[[ GIVEN RECORDS, beginning ]]

(* ===== verification/CenterCard.v ===== *)
(** * The rows of the centre card

    Models the part of [Carousel]'s render function
    ([src/src/components/Carousel.tsx], the callback of
    [activeInfoFields.map]) that turns the stored field configuration into
    the rows shown under the cover of the centre book.  A row is kept as
    data ([CenterRow]): its React key, what distinguishes its layout, and
    the nodes [formatValue] returned for it.  The formatter is a parameter
    of the section, of an arbitrary node type.

    An [undefined] entry of the configuration makes the render throw
    ([field.id]); the result type is [res]. *)

From S2P Require Import Prelude Fields.

Local Open Scope list_scope.

(** ** Rows *)

Section render.
Context {Node : Type}.
Context (formatValue : string → JsValue → AudioBook → Node).

(** One element returned by the callback.  [RowDiscount] is the line with
    the discount and, beside it, the price; [RowRating] the stars and,
    beside them, the review count; [RowPlain] any other field with its
    [className]. *)
Inductive CenterRow :=
| RowDiscount (key : string) (discountNode : Node) (priceNode : option Node)
| RowRating (key : string) (starsNode : Node) (reviewsNode : option Node)
| RowPlain (key : string) (className : string) (node : Node).

#[export] Instance CenterRow_eq_dec `{EqDecision Node} : EqDecision CenterRow.
Proof. solve_decision. Defined.

(** The React key of a row. *)
Definition row_key (r : CenterRow) : string :=
  match r with
  | RowDiscount key _ _ | RowRating key _ _ | RowPlain key _ _ => key
  end.

(** [activeInfoFields.findIndex(f => f.id === id)], with [-1] for no match. *)
Definition fieldIndex (fields : list DraggableInfo) (id : string) : Z :=
  default (-1)%Z (Z.of_nat <$> js_findIndex (λ f, di_id f = id) fields).

(** [formatValue(f.id, book[f.id as keyof AudioBook], book)] *)
Definition formatField (book : AudioBook) (f : DraggableInfo) : Node :=
  formatValue (di_id f) (book_get book (di_id f)) book.

(** The [className] of a plain row. *)
Definition plainClassName (id : string) : string :=
  "mb-2 " +:+
  (if decide (id = "bookTitle") then "text-2xl font-bold"
   else if decide (id = "bookSubtitle") then "text-gray-300"
   else if decide (id = "releaseDate") then "whitespace-nowrap"
   else "flex items-center justify-center gap-2")%string.

(** The callback of [activeInfoFields.map] for a defined entry: the row, or
    [None] where the callback returns [null]. *)
Definition renderField (fields : list DraggableInfo) (book : AudioBook)
    (field : DraggableInfo) : option CenterRow :=
  if decide (di_id field = "discount"%string) then
    let priceField :=
      js_find (λ f, di_id f = "bookCashPrice"%string) fields in
    let isDiscountProcessed :=
      bool_decide (fieldIndex fields "discount" <
                   fieldIndex fields (di_id field))%Z in
    if negb isDiscountProcessed then
      Some (RowDiscount (di_id field) (formatField book field)
              (formatField book <$> priceField))
    else None
  else if decide (di_id field = "bookCashPrice"%string) then None
  else if decide (di_id field = "ratingStar"%string) then
    let reviewsField :=
      js_find (λ f, di_id f = "numberOfReviews"%string) fields in
    Some (RowRating (di_id field) (formatField book field)
            (formatField book <$> reviewsField))
  else if decide (di_id field = "numberOfReviews"%string) then None
  else
    Some (RowPlain (di_id field) (plainClassName (di_id field))
            (formatField book field)).

(** The configuration with every entry defined, or the [TypeError] of
    reading [.id] of an [undefined] entry. *)
Definition definedFields (config : list (option DraggableInfo))
    : res (list DraggableInfo) :=
  js_map_res (js_prop (λ f, f)) config.

(** [activeInfoFields.map(field => ...)]: one element per entry, [None]
    for [null]. *)
Definition renderCenterFields (config : list (option DraggableInfo))
    (book : AudioBook) : res (list (option CenterRow)) :=
  res_map (λ fields, renderField fields book <$> fields)
    (definedFields config).

(** The rows React puts on screen: the elements that are not [null]. *)
Definition centerRows (config : list (option DraggableInfo))
    (book : AudioBook) : res (list CenterRow) :=
  res_map (omap id) (renderCenterFields config book).

(** The two fields that are shown only beside another one. *)
Definition secondary_field (id : string) : bool :=
  bool_decide (id = "bookCashPrice"%string ∨ id = "numberOfReviews"%string).

(** ** Each field's row *)

Implicit Types (fields : list DraggableInfo) (book : AudioBook)
  (field f : DraggableInfo) (r : CenterRow).

(** The test [isDiscountProcessed] compares the index of the discount
    field with itself, so it is never true. *)
Lemma isDiscountProcessed_false fields field :
  di_id field = "discount"%string →
  bool_decide (fieldIndex fields "discount" <
               fieldIndex fields (di_id field))%Z = false.
Proof. intros ->. apply bool_decide_eq_false_2. lia. Qed.

Lemma renderField_key fields book field r :
  renderField fields book field = Some r → row_key r = di_id field.
Proof.
  unfold renderField. repeat case_decide; try done;
    try case_match; by intros [= <-].
Qed.

Lemma renderField_secondary fields book field :
  renderField fields book field = None ↔
  secondary_field (di_id field) = true.
Proof.
  unfold secondary_field. rewrite bool_decide_eq_true.
  unfold renderField. case_decide as Hd.
  - rewrite isDiscountProcessed_false by done. simpl.
    rewrite Hd. split; [done|]. by intros [|].
  - repeat case_decide; split; try done; try tauto; intros [|]; congruence.
Qed.

Lemma definedFields_Some fields : definedFields (Some <$> fields) = Ok fields.
Proof.
  unfold definedFields. by rewrite js_map_res_prop_Some, list_fmap_id.
Qed.

Lemma definedFields_Ok config fields :
  definedFields config = Ok fields ↔ config = Some <$> fields.
Proof.
  split; [|intros ->; apply definedFields_Some].
  unfold definedFields. rewrite js_map_res_Ok. revert fields.
  induction config as [|o config IH]; intros fields; inversion 1; subst.
  - done.
  - rewrite fmap_cons. f_equal; [|by apply IH].
    match goal with Hx : js_prop _ _ = Ok _ |- _ =>
      by apply js_prop_Ok in Hx as (? & -> & ->) end.
Qed.

Lemma definedFields_Throw_iff config e :
  definedFields config = Throw e ↔ None ∈ config ∧ e = TypeError.
Proof.
  split; [|intros [? ->]; by apply js_map_res_prop_None].
  intros ([f|] & Hin & Hf)%js_map_res_Throw; [done|]. by injection Hf as <-.
Qed.

Lemma definedFields_Throw config :
  None ∈ config ↔ definedFields config = Throw TypeError.
Proof.
  split; [apply js_map_res_prop_None|].
  destruct (definedFields config) as [fields|e] eqn:Hd; [done|].
  apply js_map_res_Throw in Hd as ([f|] & Hin & Hf); [done|]. by intros _.
Qed.

Lemma centerRows_Ok config book rows :
  centerRows config book = Ok rows ↔
  ∃ fields, config = Some <$> fields ∧
            rows = omap (renderField fields book) fields.
Proof.
  unfold centerRows, renderCenterFields, res_map.
  rewrite res_bind_Ok. setoid_rewrite res_bind_Ok. split.
  - intros (? & (fields & Hd%definedFields_Ok & [= <-]) & [= <-]).
    exists fields. split; [done|]. by rewrite omap_id_fmap.
  - intros (fields & -> & ->). eexists. split.
    + exists fields. by rewrite definedFields_Some.
    + by rewrite omap_id_fmap.
Qed.

(** C15: neither the price nor the review count ever gets a row of its
    own: the keys of the rows are the configured identifiers, in order,
    without those two. *)
Theorem centerRows_keys config book rows :
  centerRows config book = Ok rows →
  Some <$> (row_key <$> rows) =
  filter (λ o, ¬ (secondary_field <$> o = Some true))
    ((λ o, di_id <$> o) <$> config).
Proof.
  intros (fields & -> & ->)%centerRows_Ok.
  rewrite <-!list_fmap_compose.
  generalize fields at 1 as all.
  induction fields as [|f fields IH]; intros all; [done|].
  rewrite fmap_cons. csimpl.
  destruct (renderField all book f) as [r|] eqn:Hr.
  - rewrite filter_cons_True.
    + csimpl. rewrite IH. by rewrite (renderField_key _ _ _ _ Hr).
    + simpl. intros [= Hs]. rewrite <-(renderField_secondary all book) in Hs.
      congruence.
  - rewrite filter_cons_False; [done|].
    intros Hn. apply Hn. simpl. f_equal.
    by apply (renderField_secondary all book).
Qed.

(** The price is shown exactly in the discount row, and only when the
    price field is configured too; the review count exactly in the rating
    row, and only when it is configured.  A configured price without the
    discount field is not shown at all. *)
Theorem centerRows_pairing fields book r :
  r ∈ omap (renderField fields book) fields →
  match r with
  | RowDiscount key _ priceNode =>
      key = "discount"%string ∧
      (is_Some priceNode ↔ "bookCashPrice"%string ∈ field_ids fields)
  | RowRating key _ reviewsNode =>
      key = "ratingStar"%string ∧
      (is_Some reviewsNode ↔ "numberOfReviews"%string ∈ field_ids fields)
  | RowPlain key _ _ =>
      key ∉ ["discount"; "bookCashPrice"; "ratingStar";
             "numberOfReviews"]%string
  end.
Proof.
  intros (f & Hf & Hr)%list_elem_of_omap. unfold renderField in Hr.
  destruct (decide (di_id f = "discount"%string)) as [Hd|Hd].
  - rewrite isDiscountProcessed_false in Hr by done. injection Hr as <-.
    split; [done|]. etrans; [apply fmap_is_Some|].
    symmetry. apply find_draggable_is_Some.
  - repeat case_decide; try done; injection Hr as <-.
    + split; [done|]. etrans; [apply fmap_is_Some|].
      symmetry. apply find_draggable_is_Some.
    + rewrite !not_elem_of_cons. split_and!; try done. apply not_elem_of_nil.
Qed.

(** Rendering the centre card throws exactly when the configuration
    has an [undefined] entry. *)
Theorem renderCenterFields_throws config book :
  None ∈ config ↔ renderCenterFields config book = Throw TypeError.
Proof.
  rewrite definedFields_Throw. unfold renderCenterFields, res_map.
  destruct (definedFields config) as [fields|e]; simpl; [done|].
  split; by intros [= ->].
Qed.

End render.

Arguments CenterRow : clear implicits.

(** ** Worked examples *)

(** A formatter that shows which field it was asked to format. *)
Definition tag_formatter (id : string) (v : JsValue) (book : AudioBook)
    : string := id.

Lemma centerRows_scenario :
  centerRows tag_formatter
    (find_draggable initialDraggables <$>
       ["bookTitle"; "ratingStar"; "numberOfReviews"]%string)
    (example_book "A") =
  Ok [RowPlain "bookTitle" "mb-2 text-2xl font-bold" "bookTitle";
      RowRating "ratingStar" "ratingStar" (Some "numberOfReviews")]%string.
Proof. by_compute. Qed.

Lemma centerRows_price_without_discount :
  centerRows tag_formatter
    (find_draggable initialDraggables <$> ["bookCashPrice"; "author"]%string)
    (example_book "A") =
  Ok [RowPlain "author" "mb-2 flex items-center justify-center gap-2"
        "author"]%string.
Proof. by_compute. Qed.

Lemma centerRows_keys_witness :
  Some <$> ["discount"; "author"]%string =
  filter (λ o, ¬ (secondary_field <$> o = Some true))
    ((λ o, di_id <$> o) <$>
       (find_draggable initialDraggables <$>
          ["discount"; "bookCashPrice"; "author"]%string)).
Proof.
  apply (centerRows_keys tag_formatter
           (find_draggable initialDraggables <$>
              ["discount"; "bookCashPrice"; "author"]%string)
           (example_book "A")
           [RowDiscount "discount" "discount" (Some "bookCashPrice");
            RowPlain "author" "mb-2 flex items-center justify-center gap-2"
              "author"]%string).
  by_compute.
Defined.

Lemma centerRows_pairing_witness :
  "discount"%string = "discount"%string ∧
  (is_Some (Some "bookCashPrice"%string) ↔
   "bookCashPrice"%string ∈
     field_ids (omap (find_draggable initialDraggables)
                  ["discount"; "bookCashPrice"]%string)).
Proof.
  apply (centerRows_pairing tag_formatter
           (omap (find_draggable initialDraggables)
              ["discount"; "bookCashPrice"]%string)
           (example_book "A")
           (RowDiscount "discount" "discount" (Some "bookCashPrice"))%string).
  by_compute.
Defined.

[[ GIVEN RECORDS, end ]]

_PROBLEM TO SOLVE_.
Set down, from the entries above, exactly the lines from the one with "(** The price" up to and including the one with "(is_Some priceNode ↔", and no other lines.

_RESPONSE TO THE EXERCISE_.
(** The price is shown exactly in the discount row, and only when the
    price field is configured too; the review count exactly in the rating
    row, and only when it is configured.  A configured price without the
    discount field is not shown at all. *)
Theorem centerRows_pairing fields book r :
  r ∈ omap (renderField fields book) fields →
  match r with
  | RowDiscount key _ priceNode =>
      key = "discount"%string ∧
      (is_Some priceNode ↔ "bookCashPrice"%string ∈ field_ids fields)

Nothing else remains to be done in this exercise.